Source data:
Content starts

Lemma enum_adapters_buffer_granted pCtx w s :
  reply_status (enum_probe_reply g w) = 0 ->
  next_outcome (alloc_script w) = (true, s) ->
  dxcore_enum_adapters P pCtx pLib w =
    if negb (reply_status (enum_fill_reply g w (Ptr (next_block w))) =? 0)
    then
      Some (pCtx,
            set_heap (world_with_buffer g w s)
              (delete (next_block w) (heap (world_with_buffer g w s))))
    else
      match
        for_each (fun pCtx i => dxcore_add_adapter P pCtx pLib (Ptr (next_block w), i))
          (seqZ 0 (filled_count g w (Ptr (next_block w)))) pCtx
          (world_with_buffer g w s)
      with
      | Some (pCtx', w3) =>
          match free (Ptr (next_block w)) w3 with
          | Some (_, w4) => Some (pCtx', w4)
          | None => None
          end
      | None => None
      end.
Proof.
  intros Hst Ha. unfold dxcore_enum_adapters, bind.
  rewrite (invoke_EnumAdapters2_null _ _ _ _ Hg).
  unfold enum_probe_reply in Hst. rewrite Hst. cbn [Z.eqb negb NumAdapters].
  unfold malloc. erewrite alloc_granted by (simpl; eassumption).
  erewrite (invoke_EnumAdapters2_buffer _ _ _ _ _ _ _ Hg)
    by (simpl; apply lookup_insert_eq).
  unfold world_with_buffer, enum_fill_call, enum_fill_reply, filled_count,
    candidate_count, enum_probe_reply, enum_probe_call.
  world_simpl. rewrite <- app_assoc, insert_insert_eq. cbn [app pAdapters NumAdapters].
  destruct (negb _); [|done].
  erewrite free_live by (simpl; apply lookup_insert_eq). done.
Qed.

Content ends
Content starts

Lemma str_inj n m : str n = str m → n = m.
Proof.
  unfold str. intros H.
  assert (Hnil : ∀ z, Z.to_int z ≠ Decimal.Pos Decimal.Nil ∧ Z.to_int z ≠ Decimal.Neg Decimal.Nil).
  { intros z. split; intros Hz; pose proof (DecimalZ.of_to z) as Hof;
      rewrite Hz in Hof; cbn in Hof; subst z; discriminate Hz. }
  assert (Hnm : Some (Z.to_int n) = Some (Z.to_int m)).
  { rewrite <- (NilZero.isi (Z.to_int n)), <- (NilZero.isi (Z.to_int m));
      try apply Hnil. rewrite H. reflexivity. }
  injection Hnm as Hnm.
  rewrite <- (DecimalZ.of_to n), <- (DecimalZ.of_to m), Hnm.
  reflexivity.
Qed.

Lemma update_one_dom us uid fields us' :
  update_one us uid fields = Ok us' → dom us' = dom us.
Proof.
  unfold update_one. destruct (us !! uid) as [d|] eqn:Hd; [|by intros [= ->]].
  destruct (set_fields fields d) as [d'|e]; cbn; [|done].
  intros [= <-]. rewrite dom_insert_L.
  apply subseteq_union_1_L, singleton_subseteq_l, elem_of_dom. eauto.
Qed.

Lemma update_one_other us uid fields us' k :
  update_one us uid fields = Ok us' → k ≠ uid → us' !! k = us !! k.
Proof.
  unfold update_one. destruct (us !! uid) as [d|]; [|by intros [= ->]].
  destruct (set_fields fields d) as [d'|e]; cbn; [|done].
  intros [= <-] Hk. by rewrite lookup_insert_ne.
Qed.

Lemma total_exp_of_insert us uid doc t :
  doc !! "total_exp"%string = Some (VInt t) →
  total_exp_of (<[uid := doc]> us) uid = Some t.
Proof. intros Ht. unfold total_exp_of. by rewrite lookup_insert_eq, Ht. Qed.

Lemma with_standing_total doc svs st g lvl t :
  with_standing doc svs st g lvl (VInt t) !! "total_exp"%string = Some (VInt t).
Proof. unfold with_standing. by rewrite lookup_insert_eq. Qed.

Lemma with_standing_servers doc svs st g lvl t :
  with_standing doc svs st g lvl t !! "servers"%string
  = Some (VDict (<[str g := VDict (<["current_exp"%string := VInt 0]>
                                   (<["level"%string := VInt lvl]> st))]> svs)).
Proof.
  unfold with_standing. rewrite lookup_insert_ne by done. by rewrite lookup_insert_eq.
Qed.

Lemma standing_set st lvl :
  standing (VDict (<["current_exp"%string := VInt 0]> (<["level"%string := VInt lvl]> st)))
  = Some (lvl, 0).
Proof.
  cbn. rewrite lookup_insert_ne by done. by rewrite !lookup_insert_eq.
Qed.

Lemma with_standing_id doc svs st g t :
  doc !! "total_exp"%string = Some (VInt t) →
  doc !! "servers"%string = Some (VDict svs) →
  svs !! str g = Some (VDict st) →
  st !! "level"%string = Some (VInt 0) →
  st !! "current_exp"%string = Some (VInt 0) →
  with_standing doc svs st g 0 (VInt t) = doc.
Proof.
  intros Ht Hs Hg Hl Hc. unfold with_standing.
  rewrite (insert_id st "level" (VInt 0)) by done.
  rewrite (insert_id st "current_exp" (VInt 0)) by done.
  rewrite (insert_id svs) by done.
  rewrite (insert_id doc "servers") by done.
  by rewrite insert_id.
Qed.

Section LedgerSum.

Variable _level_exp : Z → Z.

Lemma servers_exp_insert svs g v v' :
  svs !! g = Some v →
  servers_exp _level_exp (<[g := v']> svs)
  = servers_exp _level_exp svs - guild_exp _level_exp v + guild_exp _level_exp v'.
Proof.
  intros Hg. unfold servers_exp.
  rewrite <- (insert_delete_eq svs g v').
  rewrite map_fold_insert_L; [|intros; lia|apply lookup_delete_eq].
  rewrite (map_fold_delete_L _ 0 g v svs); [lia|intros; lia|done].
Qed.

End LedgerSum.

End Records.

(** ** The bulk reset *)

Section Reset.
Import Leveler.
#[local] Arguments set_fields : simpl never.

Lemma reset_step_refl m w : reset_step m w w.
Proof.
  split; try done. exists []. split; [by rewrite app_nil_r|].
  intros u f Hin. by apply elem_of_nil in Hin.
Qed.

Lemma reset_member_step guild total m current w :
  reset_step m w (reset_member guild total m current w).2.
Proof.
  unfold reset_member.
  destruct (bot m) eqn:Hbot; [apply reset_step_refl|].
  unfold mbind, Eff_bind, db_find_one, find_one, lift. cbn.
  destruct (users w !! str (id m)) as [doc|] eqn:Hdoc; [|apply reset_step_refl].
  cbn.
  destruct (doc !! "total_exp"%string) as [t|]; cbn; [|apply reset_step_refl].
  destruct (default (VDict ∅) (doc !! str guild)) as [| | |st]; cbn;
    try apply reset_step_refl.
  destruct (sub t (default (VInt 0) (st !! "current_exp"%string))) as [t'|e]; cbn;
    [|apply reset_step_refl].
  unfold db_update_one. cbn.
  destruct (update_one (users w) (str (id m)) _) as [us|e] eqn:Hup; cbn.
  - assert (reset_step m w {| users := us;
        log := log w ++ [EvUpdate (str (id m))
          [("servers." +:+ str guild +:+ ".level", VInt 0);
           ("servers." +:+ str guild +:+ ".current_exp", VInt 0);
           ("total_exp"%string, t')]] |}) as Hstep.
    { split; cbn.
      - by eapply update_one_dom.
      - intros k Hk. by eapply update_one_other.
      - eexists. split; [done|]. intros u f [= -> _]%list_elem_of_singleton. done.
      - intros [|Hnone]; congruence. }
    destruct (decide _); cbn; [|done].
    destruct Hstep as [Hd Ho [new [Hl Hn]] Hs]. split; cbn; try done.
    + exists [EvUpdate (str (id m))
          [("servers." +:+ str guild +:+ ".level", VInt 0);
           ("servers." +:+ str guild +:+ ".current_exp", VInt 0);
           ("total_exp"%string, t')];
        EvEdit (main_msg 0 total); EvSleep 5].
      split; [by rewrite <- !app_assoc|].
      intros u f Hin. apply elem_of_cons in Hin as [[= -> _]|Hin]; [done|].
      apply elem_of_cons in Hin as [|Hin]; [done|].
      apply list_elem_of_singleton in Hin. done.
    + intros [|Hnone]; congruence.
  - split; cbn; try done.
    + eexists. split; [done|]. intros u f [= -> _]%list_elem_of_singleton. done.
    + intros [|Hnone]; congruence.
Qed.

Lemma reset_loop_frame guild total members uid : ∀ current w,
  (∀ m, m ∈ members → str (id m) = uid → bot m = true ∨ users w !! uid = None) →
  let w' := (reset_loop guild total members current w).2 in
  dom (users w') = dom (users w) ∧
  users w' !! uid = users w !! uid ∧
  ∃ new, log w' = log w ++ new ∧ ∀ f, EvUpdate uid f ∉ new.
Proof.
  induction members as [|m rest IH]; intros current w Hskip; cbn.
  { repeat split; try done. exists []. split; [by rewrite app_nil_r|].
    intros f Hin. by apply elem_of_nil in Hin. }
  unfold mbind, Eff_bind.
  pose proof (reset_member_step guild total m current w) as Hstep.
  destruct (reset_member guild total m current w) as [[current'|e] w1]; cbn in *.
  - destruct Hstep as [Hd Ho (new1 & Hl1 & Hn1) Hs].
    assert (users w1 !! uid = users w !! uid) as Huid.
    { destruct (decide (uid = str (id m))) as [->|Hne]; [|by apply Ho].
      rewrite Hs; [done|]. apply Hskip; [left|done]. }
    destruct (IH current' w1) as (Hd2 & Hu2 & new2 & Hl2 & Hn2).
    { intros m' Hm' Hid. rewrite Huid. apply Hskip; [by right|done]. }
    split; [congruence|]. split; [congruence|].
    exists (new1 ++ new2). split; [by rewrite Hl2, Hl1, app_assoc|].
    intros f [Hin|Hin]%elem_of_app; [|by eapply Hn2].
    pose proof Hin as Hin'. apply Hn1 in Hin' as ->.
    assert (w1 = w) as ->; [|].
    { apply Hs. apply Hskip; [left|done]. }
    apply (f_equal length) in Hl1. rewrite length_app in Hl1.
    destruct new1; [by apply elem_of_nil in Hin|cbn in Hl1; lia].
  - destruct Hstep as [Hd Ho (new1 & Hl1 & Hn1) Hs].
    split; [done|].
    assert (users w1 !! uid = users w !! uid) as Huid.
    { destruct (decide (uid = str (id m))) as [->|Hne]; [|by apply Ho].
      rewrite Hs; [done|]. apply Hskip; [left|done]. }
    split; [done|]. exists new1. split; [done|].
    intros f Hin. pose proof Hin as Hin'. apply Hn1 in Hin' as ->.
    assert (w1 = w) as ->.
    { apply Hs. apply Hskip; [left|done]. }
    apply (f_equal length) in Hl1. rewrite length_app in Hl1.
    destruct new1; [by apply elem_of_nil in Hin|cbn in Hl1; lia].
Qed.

Content ends

# Task requirements:
Start with the line above that contains "assert (Hnil : ∀" and end with the line that contains "Lemma with_standing_id doc". Write out those lines exactly, and only those.

# Task response:
  assert (Hnil : ∀ z, Z.to_int z ≠ Decimal.Pos Decimal.Nil ∧ Z.to_int z ≠ Decimal.Neg Decimal.Nil).
  { intros z. split; intros Hz; pose proof (DecimalZ.of_to z) as Hof;
      rewrite Hz in Hof; cbn in Hof; subst z; discriminate Hz. }
  assert (Hnm : Some (Z.to_int n) = Some (Z.to_int m)).
  { rewrite <- (NilZero.isi (Z.to_int n)), <- (NilZero.isi (Z.to_int m));
      try apply Hnil. rewrite H. reflexivity. }
  injection Hnm as Hnm.
  rewrite <- (DecimalZ.of_to n), <- (DecimalZ.of_to m), Hnm.
  reflexivity.
Qed.

Lemma update_one_dom us uid fields us' :
  update_one us uid fields = Ok us' → dom us' = dom us.
Proof.
  unfold update_one. destruct (us !! uid) as [d|] eqn:Hd; [|by intros [= ->]].
  destruct (set_fields fields d) as [d'|e]; cbn; [|done].
  intros [= <-]. rewrite dom_insert_L.
  apply subseteq_union_1_L, singleton_subseteq_l, elem_of_dom. eauto.
Qed.

Lemma update_one_other us uid fields us' k :
  update_one us uid fields = Ok us' → k ≠ uid → us' !! k = us !! k.
Proof.
  unfold update_one. destruct (us !! uid) as [d|]; [|by intros [= ->]].
  destruct (set_fields fields d) as [d'|e]; cbn; [|done].
  intros [= <-] Hk. by rewrite lookup_insert_ne.
Qed.

Lemma total_exp_of_insert us uid doc t :
  doc !! "total_exp"%string = Some (VInt t) →
  total_exp_of (<[uid := doc]> us) uid = Some t.
Proof. intros Ht. unfold total_exp_of. by rewrite lookup_insert_eq, Ht. Qed.

Lemma with_standing_total doc svs st g lvl t :
  with_standing doc svs st g lvl (VInt t) !! "total_exp"%string = Some (VInt t).
Proof. unfold with_standing. by rewrite lookup_insert_eq. Qed.

Lemma with_standing_servers doc svs st g lvl t :
  with_standing doc svs st g lvl t !! "servers"%string
  = Some (VDict (<[str g := VDict (<["current_exp"%string := VInt 0]>
                                   (<["level"%string := VInt lvl]> st))]> svs)).
Proof.
  unfold with_standing. rewrite lookup_insert_ne by done. by rewrite lookup_insert_eq.
Qed.

Lemma standing_set st lvl :
  standing (VDict (<["current_exp"%string := VInt 0]> (<["level"%string := VInt lvl]> st)))
  = Some (lvl, 0).
Proof.
  cbn. rewrite lookup_insert_ne by done. by rewrite !lookup_insert_eq.
Qed.

Lemma with_standing_id doc svs st g t :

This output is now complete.